3) Con il terzo motivo il ricorrente, denunciando violazione dell’art. 2697 c.c., nonchè vizio di motivazione della sentenza definitiva impugnata, lamenta in primo luogo che il giudice del merito abbia ritenuto provata la sua responsabilità in ordine al deprezzamento del magazzino merci, a suo dire erroneamente desunto dal mero raffronto fra il valore contabile risultante dai bilanci dell’Eltocopia s.n.c. alla data di omologazione del concordato e quello ricavato dalla successiva vendita (eseguita tramite IVG), senza che gli sia stata addebitata una condotta negligente nella conservazione dei beni e senza che sia stato esaminato l’inventario redatto, ai sensi della L. Fall., art. 172, al momento della loro presa in consegna, mai prodotto dall’attore; deduce, sotto altro profilo, che la corte territoriale avrebbe, altrettanto erroneamente, “ritenuto provato il danno, dapprima ritenendo che fosse stata provata la generica doglianza relativa all’operato dell’imprenditore concordatario in bonis, e successivamente, parificandone l’attività di gestione in proprio all’attività di liquidazione, così confondendo la perdita contabile di gestione (la quale è espressione del rischio di impresa e non può essere fonte di responsabilità per se stessa) con la responsabilità del liquidatore”; osserva, infine, che la corte del merito ha omesso di motivare in ordine alla eventuale responsabilità del nuovo liquidatore, che ha materialmente proceduto alla vendita del magazzino.

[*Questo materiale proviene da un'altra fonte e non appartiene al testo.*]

Lemma ack_roundtrip_witness :
  ProcessACK demo_sender (default (mkBlock x00 []) (GenerateACK demo_receiver 0).2) =
    (set_pending demo_sender
       (filter (fun kv => kv.1 ∉ receivedPackets demo_receiver) (pendingACKs demo_sender)),
     Ok [300; 299; 298; 200; 100; 44; 12; 9; 8; 7; 3]).
Proof.
  apply (ack_roundtrip demo_receiver demo_sender 0).
  - repeat (constructor; [split; [discriminate|reflexivity]|]). constructor.
  - vm_compute. reflexivity.
  - vm_compute. reflexivity.
Defined.

(** whatever bytes a peer puts in a block, an accepted ACK names distinct
    32-bit packet numbers in descending order, at most 256 for the first run and
    for each of 200 ranges; the pending set loses exactly these and the rest of
    the handler is unchanged. *)
Theorem ProcessACK_sound (h h' : ACKHandler) (block : SSU2Block) (acked : list Z) :
  ProcessACK h block = (h', Ok acked) ->
  h' = set_pending h (filter (fun kv => kv.1 ∉ acked) (pendingACKs h))
  /\ StronglySorted Z.gt acked /\ (forall x, x ∈ acked -> is_u32 x)
  /\ 0 < zlen acked <= 256 * (MaxNACKRangesPerACK + 1).
Proof.
  unfold ProcessACK. destruct (decide _) as [?|Ht]; [done|].
  destruct (zlen (Data block) <? 5) eqn:E1; bool_props; [done|].
  pose proof (byte_at_bound (Data block) 4) as Hb.
  pose proof (be_decode_bound (slice 0 4 (Data block))) as Hp.
  assert (Hlen : zlen (slice 0 4 (Data block)) = 4).
  { unfold slice, zlen in *. rewrite drop_0, length_take. lia. }
  rewrite Hlen in Hp. change (256 ^ 4) with (2 ^ 32) in Hp.
  set (pn := be_decode (slice 0 4 (Data block))) in *. set (c := byte_at (Data block) 4) in *.
  destruct (pn <? c) eqn:E2; bool_props; [done|].
  rewrite <- (forget_nil (pendingACKs h)) at 1. rewrite ack_initial_spec by (done || lia).
  rewrite app_nil_l. set (top := countdown pn (Z.to_nat (c + 1))).
  assert (Htop : zlen top = c + 1) by (unfold top; rewrite zlen_countdown; lia).
  assert (Hin : forall x, x ∈ top -> is_u32 x /\ pn - c - 1 < x).
  { intros x Hx%elem_of_countdown. unfold is_u32. lia. }
  destruct (pn - c =? 0) eqn:E3; bool_props.
  - intros [= <- <-]. split_and!; [done|apply desc_countdown|apply Hin|lia|].
    change MaxNACKRangesPerACK with 200. lia.
  - destruct (ack_ranges (drop 5 (Data block)) 0 (pn - c - 1) top (forget top (pendingACKs h)))
      as [pend r] eqn:Hr.
    intros [= <- ->].
    pose proof (ack_ranges_mono _ _ _ _ _ _ _ Hr) as Hm.
    apply ack_ranges_sound in Hr as (H1 & H2 & -> & H4);
      [|lia|by split|apply desc_countdown|apply Hin].
    split_and!; [done..|lia|lia].
Qed.

Lemma ProcessACK_sound_witness :
  exists h', ProcessACK demo_sender (mkBlock BlockTypeACK [x00; x00; x00; x0a; x01; x00; x00])
    = (h', Ok [10; 9; 7]) /\ StronglySorted Z.gt [10; 9; 7].
Proof.
  eexists. split; [vm_compute; reflexivity|].
  eapply (ProcessACK_sound demo_sender _
    (mkBlock BlockTypeACK [x00; x00; x00; x0a; x01; x00; x00])). vm_compute. reflexivity.
Defined.

(** ** Received sets outside the encodable class

    [ack_encodable] is not vacuous caution: each clause it has is needed. *)

Definition ack_exchange (received : list Z) : result ACKError (list Z) :=
  match (GenerateACK (set_received NewACKHandler received) 0).2 with
  | Some block => (ProcessACK NewACKHandler block).2
  | None => Ok []
  end.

Le tre distinte censure nelle quale si articola il motivo vanno dichiarate inammissibili.
3.1) La prima è priva di riferimento alla motivazione in base alla quale il giudice a quo ha riconosciuto l’esistenza di un danno da perdita di valore del magazzino, fondata sul rilievo che nel corso dell’esercizio provvisorio le scorte, appostate ad un valore contabile di oltre 213 milioni di lire, erano state riassortite (il che conduceva ad escludere che si trattasse di fondi di magazzino) e che doveva addebitarsi al C. di non averle ricomprese nell’ambito della cessione unitaria dell’azienda, dalla quale sarebbe stato ricavato mediamente un 20% del loro valore, anzichè il prezzo irrisorio realizzato attraverso la loro vendita separata eseguita per il tramite dell’I.V.G..

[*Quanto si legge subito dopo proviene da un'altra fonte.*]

Definition UpdatePaddingParams (spm : SSU2PaddingModifier) (minPad maxPad : Z) (ratio : float64)
    : SSU2PaddingModifier * option PaddingParamError :=
  match ValidatePaddingParams minPad maxPad ratio with
  | Some e => (spm, Some e)
  | None =>
      (mkSSU2Padding (spm_name spm) (mkEngine minPad maxPad ratio (TestMode (spm_engine spm)))
         (aeadMode spm) (mtu spm), None)
  end.

Definition SetMTU (spm : SSU2PaddingModifier) (m : Z) : SSU2PaddingModifier * option PaddingParamError :=
  match validateMTU m with
  | Some e => (spm, Some e)
  | None => (mkSSU2Padding (spm_name spm) (spm_engine spm) (aeadMode spm) m, None)
  end.

Section SSU2.
Context {W : Type} `{RandSource W, FloatConv}.

Definition calculateMTUAwarePadding (spm : SSU2PaddingModifier) (dataLen : Z) (w : W) : Z * W :=
  if ShouldSkipPadding (spm_engine spm) then (0, w)
  else
    let overhead := headerOverhead spm + aeadTagSize in
    let overhead := if aeadMode spm then overhead + I2PBlockHeaderSize else overhead in
    let availableSpace := mtu spm - dataLen - overhead in
    if availableSpace <=? 0 then (0, w)
    else
      let '(paddingSize, w) := CalculatePaddingSize (spm_engine spm) dataLen w in
      (if availableSpace <? paddingSize then availableSpace else paddingSize, w).

Definition SSU2_outbound (spm : SSU2PaddingModifier) (w : W) (phase : Z) (data : bytes)
    : W * result ModifierError bytes :=
  let '(paddingSize, w) := calculateMTUAwarePadding spm (zlen data) w in
  if paddingSize =? 0 then (w, Ok data)
  else if aeadMode spm && (PhaseFinal <=? phase)
  then AddAEADPadding (spm_engine spm) data paddingSize w
  else if negb (aeadMode spm) && (phase <? PhaseFinal)
  then AddCleartextPadding (spm_engine spm) data paddingSize w
  else (w, Ok data).

Definition SSU2_inbound (spm : SSU2PaddingModifier) (phase : Z) (data : bytes) : bytes :=
  if aeadMode spm && (PhaseFinal <=? phase)
  then RemoveTrailingAEADPadding data (MaxPadding (spm_engine spm))
  else data.

#[export] Instance ssu2_padding_modifier : HandshakeModifier W SSU2PaddingModifier := {|
  ModifyOutbound spm w phase data :=
    let '(w, r) := SSU2_outbound spm w phase data in (spm, w, r);
  ModifyInbound spm phase data := (spm, Ok (SSU2_inbound spm phase data));
  Name := spm_name;
  Close spm := (spm, None);
|}.

Definition SSU2_EstimatePaddingSize (spm : SSU2PaddingModifier) (dataLen : Z) : Z :=
  let pe := spm_engine spm in
  if SFltb f64_zero (PaddingRatio pe) then
    let ratioPadding := f2i (fceil (fmul (f64 dataLen) (PaddingRatio pe))) in
    if ratioPadding <? MinPadding pe then MinPadding pe
    else if MaxPadding pe <? ratioPadding then MaxPadding pe
    else
      let overhead := headerOverhead spm + aeadTagSize in
      let availableSpace := mtu spm - dataLen - overhead in
      if availableSpace <? ratioPadding then availableSpace else ratioPadding
  else Z.quot (MinPadding pe + MaxPadding pe) 2.
End SSU2.

(** ** NTCP2 *)

Record NTCP2PaddingModifier := mkNTCP2Padding {
  npm_name : string;
  npm_engine : PaddingEngineConfig;
  useAEADPadding : bool;
}.

Definition NewNTCP2PaddingModifierWithRatio (name : string) (mn mx : Z) (aead : bool) (ratio : float64)
    : result PaddingParamError NTCP2PaddingModifier :=
  match NewPaddingEngine (mkEngine mn mx ratio false) with
  | Err e => Err e
  | Ok engine => Ok (mkNTCP2Padding name engine aead)
  end.

Definition NewNTCP2PaddingModifier (name : string) (mn mx : Z) (aead : bool)
    : result PaddingParamError NTCP2PaddingModifier :=
  NewNTCP2PaddingModifierWithRatio name mn mx aead f64_zero.

Definition SetPaddingRatio (npm : NTCP2PaddingModifier) (ratio : float64)
    : NTCP2PaddingModifier * option PaddingParamError :=
  if SFltb ratio f64_zero || SFltb f64_15_9375 ratio then (npm, Some EInvalidRatio)
  else
    let pe := npm_engine npm in
    (mkNTCP2Padding (npm_name npm) (mkEngine (MinPadding pe) (MaxPadding pe) ratio (TestMode pe))
       (useAEADPadding npm), None).

Definition SetPaddingLimits (npm : NTCP2PaddingModifier) (mn mx : Z)
    : NTCP2PaddingModifier * option PaddingParamError :=
  match ValidatePaddingParams mn mx f64_zero with
  | Some e => (npm, Some e)
  | None =>
      let pe := npm_engine npm in
      (mkNTCP2Padding (npm_name npm) (mkEngine mn mx (PaddingRatio pe) (TestMode pe))
         (useAEADPadding npm), None)
  end.

Definition Clone (npm : NTCP2PaddingModifier) : NTCP2PaddingModifier :=
  match NewPaddingEngine (npm_engine npm) with
  | Err _ => npm
  | Ok engineCopy => mkNTCP2Padding (npm_name npm) engineCopy (useAEADPadding npm)
  end.

Section NTCP2.
Context {W : Type} `{RandSource W, FloatConv}.

Definition NTCP2_outbound (npm : NTCP2PaddingModifier) (w : W) (phase : Z) (data : bytes)
    : W * result ModifierError bytes :=
  let '(paddingSize, w) := CalculatePaddingSize (npm_engine npm) (zlen data) w in
  if paddingSize =? 0 then (w, Ok data)
  else if useAEADPadding npm && (PhaseFinal <? phase)
  then AddAEADPadding (npm_engine npm) data paddingSize w
  else if negb (useAEADPadding npm) && (phase <? PhaseFinal)
  then AddCleartextPadding (npm_engine npm) data paddingSize w
  else (w, Ok data).

Definition NTCP2_inbound (npm : NTCP2PaddingModifier) (phase : Z) (data : bytes) : bytes :=
  if useAEADPadding npm && (PhaseFinal <? phase)
  then RemoveTrailingAEADPadding data (MaxPadding (npm_engine npm))
  else data.

#[export] Instance ntcp2_padding_modifier : HandshakeModifier W NTCP2PaddingModifier := {|
  ModifyOutbound npm w phase data :=
    let '(w, r) := NTCP2_outbound npm w phase data in (npm, w, r);
  ModifyInbound npm phase data := (npm, Ok (NTCP2_inbound npm phase data));
  Name := npm_name;
  Close npm := (npm, None);
|}.

Definition NTCP2_EstimatePaddingSize (npm : NTCP2PaddingModifier) (dataLen : Z) : Z :=
  let pe := npm_engine npm in
  if SFltb f64_zero (PaddingRatio pe) then
    let ratioPadding := f2i (fceil (fmul (f64 dataLen) (PaddingRatio pe))) in
    if ratioPadding <? MinPadding pe then MinPadding pe
    else if MaxPadding pe <? ratioPadding then MaxPadding pe
    else ratioPadding
  else Z.quot (MinPadding pe + MaxPadding pe) 2.
End NTCP2.

(** *** Frames of blocks *)

Definition extractBlockHeader (data : bytes) (offset : nat) : byte * nat :=
  (default x00 (data !! offset), Z.to_nat (be_decode (slice (offset + 1) (offset + 3) data))).

Definition validateBlockBounds (data : bytes) (offset : nat) : bool :=
  bool_decide (offset + 3 <= length data)%nat.

Definition validateBlockSize (data : bytes) (offset blockSize : nat) : bool :=
  bool_decide (offset + 3 + blockSize <= length data)%nat.

Definition validateFramePaddingRules (blockType : byte) (blockSize offset dataLen : nat)
    (hasPadding : bool) : bool * bool :=
  if decide (blockType = I2PPaddingBlockType) then
    if hasPadding then (false, hasPadding)
    else if decide (offset + 3 + blockSize <> dataLen)%nat then (false, true)
    else (true, true)
  else (true, hasPadding).

(** Every turn consumes at least the three bytes of a header, so the length of
    the data bounds the number of turns. *)
Fixpoint frame_loop (data : bytes) (fuel offset : nat) (hasPadding : bool) : bool :=
  match fuel with
  | O => true
  | S fuel =>
      if decide (length data <= offset)%nat then true
      else if negb (validateBlockBounds data offset) then false
      else
        let '(blockType, blockSize) := extractBlockHeader data offset in
        if negb (validateBlockSize data offset blockSize) then false
        else
          let '(ok, hasPadding) :=
            validateFramePaddingRules blockType blockSize offset (length data) hasPadding in
          if negb ok then false
          else frame_loop data fuel (offset + (3 + blockSize)) hasPadding
  end.

Definition ValidateAEADFrame (data : bytes) : bool :=
  if decide (length data = 0%nat) then true else frame_loop data (length data) 0 false.

Record blockParseResult := mkParse {
  foundValidBlocks : bool;
  lastDataEnd : nat;
  blocksAfterPadding : bool;
}.

Fixpoint parse_loop (data : bytes) (fuel offset : nat) (foundPadding : bool) (res : blockParseResult)
    : blockParseResult :=
  match fuel with
  | O => res
  | S fuel =>
      if decide (length data <= offset)%nat then res
      else if negb (validateBlockBounds data offset) then res
      else
        let '(blockType, blockSize) := extractBlockHeader data offset in
        if negb (validateBlockSize data offset blockSize) then res
        else
          let res := mkParse true (lastDataEnd res) (blocksAfterPadding res) in
          if decide (blockType = I2PPaddingBlockType)
          then parse_loop data fuel (offset + (3 + blockSize)) true res
          else if foundPadding then mkParse true (lastDataEnd res) true
          else
            let e := (offset + 3 + blockSize)%nat in
            parse_loop data fuel e foundPadding (mkParse true e (blocksAfterPadding res))
  end.

Definition parseBlockStructure (data : bytes) : blockParseResult :=
  parse_loop data (length data) 0 false (mkParse false 0 false).

(** ** Sizes *)

Section Sizes.
Context {W : Type} `{RandSource W, FloatConv}.

Definition valid_engine (pe : PaddingEngineConfig) : Prop :=
  ValidatePaddingParams (MinPadding pe) (MaxPadding pe) (PaddingRatio pe) = None.

Lemma valid_engine_bounds pe :
  valid_engine pe -> 0 <= MinPadding pe <= MaxPadding pe /\ MaxPadding pe <= I2PMaxBlockDataSize.
Proof. unfold valid_engine, ValidatePaddingParams. case_ifs; (done || lia). Qed.

Lemma random_padding_bounds pe p w :
  valid_engine pe -> MinPadding pe <= p -> MinPadding pe < MaxPadding pe ->
  MinPadding pe <= (calculateSecureRandomPadding pe p (MaxPadding pe - MinPadding pe) w).1.
Proof.
  intros Hv Hp Hlt. apply valid_engine_bounds in Hv as [H1 H2]. unfold I2PMaxBlockDataSize in H2.
  unfold calculateSecureRandomPadding. destruct (Read 4 w) as [[bs|] w']; [|done].
  rewrite u32_small by (unfold is_u32; lia).
  pose proof (Z.mod_pos_bound (be_decode bs) (MaxPadding pe - MinPadding pe + 1) ltac:(lia)).
  case_ifs; cbn [fst]; lia.
Qed.

(** The padding size is always within the configured limits, in every mode and
    whatever the random source delivers. *)
Lemma padding_size_bounded (pe : PaddingEngineConfig) (dataLen : Z) (w : W) :
  valid_engine pe -> MinPadding pe <= (CalculatePaddingSize pe dataLen w).1 <= MaxPadding pe.
Proof.
  intros Hv. pose proof (valid_engine_bounds pe Hv) as [H1 H2]. unfold CalculatePaddingSize.
  destruct (ShouldSkipPadding pe) eqn:Hskip.
  { unfold ShouldSkipPadding in Hskip. bool_props. cbn. lia. }
  set (p0 := enforceMinimumPadding pe (calculateRatioPadding pe dataLen)).
  assert (Hp0 : MinPadding pe <= p0) by (unfold p0, enforceMinimumPadding; case_ifs; lia).
  assert (Hv1 : MinPadding pe <= (applyRandomVariation pe p0 dataLen w).1).
  { unfold applyRandomVariation. destruct (Z.leb_spec (MaxPadding pe - MinPadding pe) 0); [done|].
    destruct (TestMode pe); [|apply random_padding_bounds; (done || lia)]. cbn [fst].
    set (r := MaxPadding pe - MinPadding pe) in *.
    pose proof (Z.rem_bound_abs dataLen r ltac:(lia)).
    pose proof (Z.rem_nonneg (Z.rem dataLen r + r) r ltac:(lia) ltac:(lia)). lia. }
  destruct (applyRandomVariation pe p0 dataLen w) as [p w']. cbn [fst] in *.
  unfold enforceMaximumPadding. case_ifs; lia.
Qed.

Lemma padding_bytes_length pe n p w pad w' :
  0 <= p -> padding_bytes pe n p w = (Some pad, w') -> zlen pad = p.
Proof.
  intros Hp. unfold padding_bytes, zlen. destruct (TestMode pe).
  - intros [= <- _]. rewrite length_fmap, length_seq. lia.
  - intros ->%Read_length. lia.
Qed.

Lemma mtu_padding_bounds spm n w :
  valid_engine (spm_engine spm) ->
  let p := (calculateMTUAwarePadding spm n w).1 in
  p = 0 \/ 0 <= p <= MaxPadding (spm_engine spm)
  /\ n + p + headerOverhead spm + aeadTagSize + (if aeadMode spm then I2PBlockHeaderSize else 0)
     <= mtu spm.
Proof.
  intros Hv. cbv zeta. pose proof (valid_engine_bounds _ Hv) as [H1 H2].
  unfold calculateMTUAwarePadding. destruct (ShouldSkipPadding _); [by left|].
  set (ov := if aeadMode spm then _ else _).
  assert (Hov : ov = headerOverhead spm + aeadTagSize + (if aeadMode spm then I2PBlockHeaderSize else 0))
    by (unfold ov; destruct (aeadMode spm); lia).
  destruct (Z.leb_spec (mtu spm - n - ov) 0); [by left|].
  pose proof (padding_size_bounded (spm_engine spm) n w Hv) as Hb.
  destruct (CalculatePaddingSize (spm_engine spm) n w) as [p w']. cbn [fst] in *. right.
  destruct (Z.ltb_spec (mtu spm - n - ov) p); lia.
Qed.

(** padding never makes an SSU2 packet exceed the MTU: the padded message
    with the header and the authentication tag fits, or the message is unchanged;
    and the padding never exceeds the configured maximum. *)
Theorem ssu2_padding_fits_mtu (spm spm' : SSU2PaddingModifier) (w w' : W) (phase : Z)
    (data out : bytes) :
  valid_engine (spm_engine spm) ->
  ModifyOutbound spm w phase data = (spm', w', Ok out) ->
  out = data \/
  headerOverhead spm + aeadTagSize + zlen out <= mtu spm
  /\ zlen out <= zlen data + MaxPadding (spm_engine spm)
                 + (if aeadMode spm then I2PBlockHeaderSize else 0).
Proof.
  intros Hv. pose proof (mtu_padding_bounds spm (zlen data) w Hv) as Hb. cbn.
  unfold SSU2_outbound. destruct (calculateMTUAwarePadding spm (zlen data) w) as [p w1]. cbn [fst] in Hb.
  destruct (Z.eqb_spec p 0) as [->|Hp0]; [intros [= _ _ <-]; by left|].
  destruct Hb as [|[Hb1 Hb2]]; [done|]. unfold AddAEADPadding, AddCleartextPadding.
  destruct (aeadMode spm); cbn [andb negb]; case_ifs; try (intros [= _ _ <-]; by left);
    (destruct (padding_bytes _ _ _ _) as [[pad|] w2] eqn:Hpad; [|done]);
    apply padding_bytes_length in Hpad; try lia;
    intros Ho; apply (inj2 pair) in Ho as [_ <-%Ok_inj]; right;
    rewrite ?zlen_app, ?zlen_cons, ?zlen_app, Hpad; unfold I2PBlockHeaderSize in *;
    [assert (zlen (be_encode 2 (u16 p)) = 2) by (unfold zlen; by rewrite length_be_encode)|]; lia.
Qed.
End Sizes.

3.2) La seconda, scarsamente comprensibile nella sua formulazione testuale (sopra riportata in corsivo), sembra non tener conto che la corte fiorentina ha riconosciuto che la responsabilità del liquidatore non poteva farsi discendere sic et simpliciter dai risultati negativi della gestione provvisoria, ma ha tuttavia ritenuto che dovesse imputarsi al C. sia di aver effettuato, nel corso di tale gestione, spese ingiustificate ed esorbitanti (affidando fra l’altro la contabilità ad una s.r.l. di cui deteneva il 99% delle quote), sia di aver richiesto al tribunale l’autorizzazione alla sua prosecuzione, omettendo di segnalare che essa aveva prodotto perdite già nel corso del primo esercizio.

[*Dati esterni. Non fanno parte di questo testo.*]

(** Encrypting a header changes bytes of the header (and of the ephemeral key)
    only, and decrypting it gives the packet back. *)
Lemma DecryptHeader_EncryptHeader hp packet q :
  protector_ok hp -> EncryptHeader hp packet = (q, None) ->
  length q = length packet
  /\ drop (if isLongHeader hp then 64 else 16) q = drop (if isLongHeader hp then 64 else 16) packet
  /\ DecryptHeader hp q = (packet, None).
Proof.
  unfold EncryptHeader. intros Hok Henc.
  destruct (validatePacketSize hp packet) eqn:Hv; [discriminate|].
  pose proof (long_min _ _ Hv) as [H40 H56]. destruct (isLongHeader hp) eqn:Hlong; cbn [andb] in Henc.
  - specialize (H56 eq_refl). rewrite bool_decide_true in Henc by (unfold LongHeaderSize; lia).
    destruct (extension_spec hp packet Hok H56) as (ks & Hks & Hks' & Hext).
    rewrite Hext in Henc by done.
    assert (Hl : length (xor_at 16 ks packet) = length packet) by (apply xor_at_length; lia).
    apply applyXORMasks_cancel in Henc as (Hlq & Hdq & Hback); [|done|lia].
    split_and!; [lia| |].
    + replace 64%nat with (16 + 48)%nat by lia. rewrite <- drop_drop, Hdq, drop_drop.
      apply xor_at_drop; lia.
    + unfold DecryptHeader. rewrite (validatePacketSize_length _ packet), Hv, Hback, Hlong by lia.
      cbn [andb]. rewrite bool_decide_true, Hext, xor_at_cancel by (unfold LongHeaderSize; lia). done.
  - apply applyXORMasks_cancel in Henc as (Hlq & Hdq & Hback); [|done|lia].
    split_and!; [lia|done|].
    unfold DecryptHeader. rewrite (validatePacketSize_length _ packet), Hv, Hback, Hlong by lia. done.
Qed.

(** A packet of the minimal size is always protected. *)
Lemma EncryptHeader_total hp packet :
  protector_ok hp -> validatePacketSize hp packet = None -> (EncryptHeader hp packet).2 = None.
Proof.
  intros Hok Hv. unfold EncryptHeader. rewrite Hv. pose proof (long_min _ _ Hv) as [H40 H56].
  destruct (isLongHeader hp); cbn [andb].
  - specialize (H56 eq_refl). rewrite bool_decide_true by (unfold LongHeaderSize; lia).
    destruct (extension_spec hp packet Hok H56) as (ks & _ & Hks' & Hext). rewrite Hext by done.
    destruct (applyXORMasks_spec hp (xor_at 16 ks packet) Hok) as (? & ? & _ & _ & Heq & _);
      [rewrite xor_at_length; lia|].
    rewrite Heq. done.
  - destruct (applyXORMasks_spec hp packet Hok H40) as (? & ? & _ & _ & Heq & _). rewrite Heq. done.
Qed.

End RoundTrip.

(** Each field is read back, and writing one leaves the other alone. *)
Lemma header_fields header connID pktNum :
  (12 <= length header)%nat -> 0 <= connID < 2 ^ 64 -> is_u32 pktNum ->
  let h1 := (wire_EncodeConnectionID header connID).1 in
  let h2 := (wire_EncodePacketNumber h1 pktNum).1 in
  length h2 = length header /\ wire_ExtractConnectionID h2 = Ok connID
  /\ wire_ExtractPacketNumber h2 = Ok pktNum /\ drop 12 h2 = drop 12 header.
Proof.
  intros Hlen Hid Hnum. cbv zeta.
  unfold wire_EncodeConnectionID, wire_EncodePacketNumber, wire_ExtractConnectionID, wire_ExtractPacketNumber.
  rewrite (decide_False (P := (length header < 8)%nat)) by lia. cbn [fst].
  assert (Hl : length (be_encode 8 connID ++ drop 8 header) = length header)
    by (rewrite length_app, length_be_encode, length_drop; lia).
  rewrite Hl, decide_False by lia. cbn [fst].
  rewrite take_app_le, take_ge by (rewrite length_be_encode; lia).
  replace (drop 12 (be_encode 8 connID ++ drop 8 header)) with (drop 12 header).
  2:{ rewrite drop_app_ge by (rewrite length_be_encode; lia).
      rewrite length_be_encode, drop_drop. f_equal. }
  assert (Hl2 : length (be_encode 8 connID ++ be_encode 4 pktNum ++ drop 12 header) = length header)
    by (rewrite !length_app, !length_be_encode, length_drop; lia).
  rewrite Hl2, !decide_False by lia. split_and!.
  - done.
  - rewrite slice_prefix by (by rewrite length_be_encode). f_equal. apply be_decode_encode_small. exact Hid.
  - rewrite slice_app by (by rewrite !length_be_encode). f_equal. apply be_decode_encode_small. exact Hnum.
  - rewrite app_assoc, drop_app_ge by (rewrite length_app, !length_be_encode; lia).
    rewrite length_app, !length_be_encode. done.
Qed.

(** ** Two ends of a session *)

Definition keys_set (m : HeaderProtectorManager) : Prop :=
  Forall (fun k => length k = HeaderKeySize)
    [introKey m; remoteIntroKey m; sendDataHeader2 m; recvDataHeader2 m; sessCreateHeader2 m;
     sessionConfirmedHeader2 m].

(** The managers of the two ends after the handshake: each knows the other's
    introduction key, and the derived keys agree. *)
Record managers_paired (s r : HeaderProtectorManager) : Prop := {
  paired_roles : isInitiator r = negb (isInitiator s);
  paired_intro : introKey r = remoteIntroKey s;
  paired_remote : remoteIntroKey r = introKey s;
  paired_send : recvDataHeader2 r = sendDataHeader2 s;
  paired_recv : sendDataHeader2 r = recvDataHeader2 s;
  paired_created : sessCreateHeader2 r = sessCreateHeader2 s;
  paired_confirmed : sessionConfirmedHeader2 r = sessionConfirmedHeader2 s;
}.

Definition header_size (t : HeaderType) : nat :=
  match t with
  | HeaderTypeSessionConfirmed | HeaderTypeData => ShortHeaderSize
  | _ => LongHeaderSize
  end.

(** The bytes that protection may change: the header, and the ephemeral key
    after a long one. *)
Definition protected_size (t : HeaderType) : nat :=
  match t with
  | HeaderTypeSessionConfirmed | HeaderTypeData => ShortHeaderSize
  | _ => (LongHeaderSize + EphemeralKeySize)%nat
  end.

(** The packets that each role sends in a session. *)
Definition sent_by (initiator : bool) (t : HeaderType) : bool :=
  match t with
  | HeaderTypeSessionRequest | HeaderTypeTokenRequest | HeaderTypeSessionConfirmed => initiator
  | HeaderTypeSessionCreated | HeaderTypeRetry => negb initiator
  | HeaderTypeData => true
  | HeaderTypePeerTest | HeaderTypeHolePunch => false
  end.

Definition inbound_protector (m : HeaderProtectorManager) (t : HeaderType)
    : result HeaderError HeaderProtector :=
  if decide (t = HeaderTypeData)
  then match getDataInboundKeys m with
       | Err e => Err e
       | Ok (k1, k2) => NewHeaderProtector k1 k2 t
       end
  else GetProtectorForType m t.

Lemma NewHeaderProtector_ok k1 k2 t :
  length k1 = HeaderKeySize -> length k2 = HeaderKeySize ->
  NewHeaderProtector k1 k2 t = Ok (mkProtector k1 k2 t).
Proof. intros H1 H2. unfold NewHeaderProtector. rewrite !decide_False by (intros Hn; done). done. Qed.

Lemma has_key_true k : length k = HeaderKeySize -> has_key k = true.
Proof. apply bool_decide_true. Qed.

3.3) La terza attiene, infine, ad un tema di indagine che non risulta essere stato devoluto alla corte d’appello e che non poteva pertanto essere dedotto per la prima volta nella presente sede di legittimità.
La novità della questione di diritto trattata giustifica la compensazione fra le parti delle spese del giudizio di legittimità.
P.Q.M.
La Corte rigetta il ricorso e compensa le spese.
Così deciso in Roma, il 8 aprile 2015.